Current location - Recipe Complete Network - Complete breakfast recipes - How to steam fish
How to steam fish
Hello! Two methods of steaming fish:

steamed fish

material

Fish, perch, bream and so on can be used; Steamed fish and soy sauce; Vegetable oil; Cooking wine; Salt; Part of the onion is sliced and partially shredded; Ginger is partially sliced and shredded.

method of work

Cut several knives on both sides of the fish, evenly spread salt and cooking wine, put some ginger slices, and marinate for 10 minute.

Marinated fish, put it on a plate, put it in a steamer and steam it for 15 minutes.

After the steamed fish is taken out, it is spread with shredded onion and ginger, and topped with steamed fish soy sauce.

Heat a spoonful of oil and pour it on the fish.

steamed fish

material

Main ingredients: fish. One accessory: ginger, onion, cooking wine, oil sauce, oil,

method of work

Cut a knife in the back of the fish. This knife can make the fish cook faster and taste easier.

Shred ginger and onion.

Soak the chopped shredded onion and ginger in cold water for 5 minutes to make the shredded onion and ginger curl and look better. The soaked water is used to pickle the fish to remove the fishy smell.

Pour the water soaked in shredded ginger and onion on the fish, and pay attention to wipe some on the back and marinate for 5 minutes. Many people are used to steaming fish with salt, which is actually very bad. Now they advocate low salt. Now, smearing salt will lead to excessive salt intake and water loss of fish, so that fish will not be fresh or tender.

Boil water and pour 3 spoonfuls of cooking wine into the water to make steamed fish water. In this way, the cooking wine will turn into steam to steam the fish slowly, which can not only remove the fishy smell from the fish, but also won't rob the fish of its fresh fragrance.

Steamed fish, use chopsticks and iron frame, not plates. Wait for the water to boil, then put the fish directly on the chopsticks, cover the pot and steam for 8 minutes.

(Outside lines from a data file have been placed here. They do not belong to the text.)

Lemma visit_rec_children depth node st :
  visit_rec visitor depth node st =
  if (256 <? depth)%Z then Throw depth_error
  else st ← fold_result (fun st c => visit_rec visitor (depth + 1) c st) st (children node);
       visitor st node.
Proof.
  destruct node as [| |f args s e|o a s e|o a b s e|c y m s e];
    cbn [visit_rec children fold_result]; destruct (256 <? depth)%Z; try done.
  - f_equal. revert st. induction args as [|a args IH]; intros st; [done|].
    cbn. by destruct (visit_rec _ _ a st); cbn.
  - by destruct (visit_rec _ _ a st).
  - destruct (visit_rec _ _ a st) as [st1|]; [|done]. cbn.
    by destruct (visit_rec _ _ b st1).
  - destruct (visit_rec _ _ c st) as [st1|]; [|done]. cbn.
    destruct (visit_rec _ _ y st1) as [st2|]; [|done]. cbn.
    by destruct (visit_rec _ _ m st2).
Qed.

Lemma visit_loop_rec node : forall depth rest fuel st,
  visit_loop visitor (2 * node_size node + fuel) ((node, false, depth) :: rest) st =
  (st ← visit_rec visitor depth node st; visit_loop visitor fuel rest st).
Proof.
  induction node as [node IH] using node_children_ind. intros depth rest fuel st.
  rewrite visit_rec_children, node_size_children.
  replace (2 * S (list_sum (node_size <$> children node)) + fuel)
    with (S (2 * list_sum (node_size <$> children node) + S fuel)) by lia.
  cbn [visit_loop]. destruct (256 <? depth)%Z eqn:Ed; [done|].
  enough (forall l, Forall (fun c => forall depth rest fuel st,
      visit_loop visitor (2 * node_size c + fuel) ((c, false, depth) :: rest) st =
      (st ← visit_rec visitor depth c st; visit_loop visitor fuel rest st)) l ->
    forall rest st,
    visit_loop visitor (2 * list_sum (node_size <$> l) + S fuel)
      (map (fun c => (c, false, (depth + 1)%Z)) l ++ rest) st =
    (st ← fold_result (fun st c => visit_rec visitor (depth + 1) c st) st l;
     visit_loop visitor (S fuel) rest st)) as Hl.
  { rewrite (Hl _ IH). destruct (fold_result _ st _) as [st'|e]; [|done].
    cbn [mbind result_bind visit_loop]. by rewrite Ed. }
  clear IH st rest. intros l Hl. induction Hl as [|c l Hc _ IHl]; intros rest st; [done|].
  change (list_sum (node_size <$> c :: l)) with (node_size c + list_sum (node_size <$> l)).
  replace (2 * (node_size c + list_sum (node_size <$> l)) + S fuel)
    with (2 * node_size c + (2 * list_sum (node_size <$> l) + S fuel)) by lia.
  cbn [map app fold_result].
  rewrite Hc. destruct (visit_rec visitor (depth + 1) c st) as [st'|e]; [|done].
  cbn. apply IHl.
Qed.

Lemma visitExpression_rec node st :
  visitExpression visitor node st = visit_rec visitor 0 node st.
Proof.
  unfold visitExpression.
  replace (S (2 * node_size node)) with (2 * node_size node + 1) by lia.
  rewrite visit_loop_rec. destruct (visit_rec _ _ _ _); done.
Qed.

Lemma visit_rec_postorder node : forall depth st,
  (depth + Z.of_nat (node_height node) <= 256)%Z ->
  visit_rec visitor depth node st = fold_result visitor st (postorder node).
Proof.
  induction node as [node IH] using node_children_ind. intros depth st Hd.
  rewrite visit_rec_children, postorder_children, fold_result_app.
  replace (256 <? depth)%Z with false by lia. cbn [fold_result].
  assert (forall r : outcome A, (x ← r; Ok x) = r) as Hret by (by intros []).
  assert (Forall (fun c => (depth + 1 + Z.of_nat (node_height c) <= 256)%Z) (children node))
    as Hc.
  { apply Forall_forall. intros c Hc%list_elem_of_In%node_height_child. lia. }
  replace (fold_result (fun st c => visit_rec visitor (depth + 1) c st) st (children node))
    with (fold_result visitor st (flat_map postorder (children node))).
  { destruct (fold_result _ _ _); [|done]. cbn. by rewrite Hret. }
  clear Hd. revert st. induction IH as [|c l Hcl _ IHl]; intros st; [done|].
  apply list.Forall_cons in Hc as [Hc Hl]. cbn [flat_map fold_result].
  rewrite fold_result_app, Hcl by done. destruct (fold_result visitor st _); [|done].
  cbn. by apply IHl.
Qed.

Note: be sure to put the pot in boiling water and steam it at high speed. You can't open the lid halfway and get discouraged, so as to ensure that it is cooked once. If steamed twice, the fish will get old and lose its flavor.

After steaming, open the lid and pour 1 bowl of cold water into the pot to reduce the temperature to avoid burning hands. Hold the two ends of the two chopsticks below, put the fish out on the plate, take out the chopsticks, and the beautiful steamed fish will come out!

Sprinkle shredded onion and ginger on the fish and pour some soy sauce.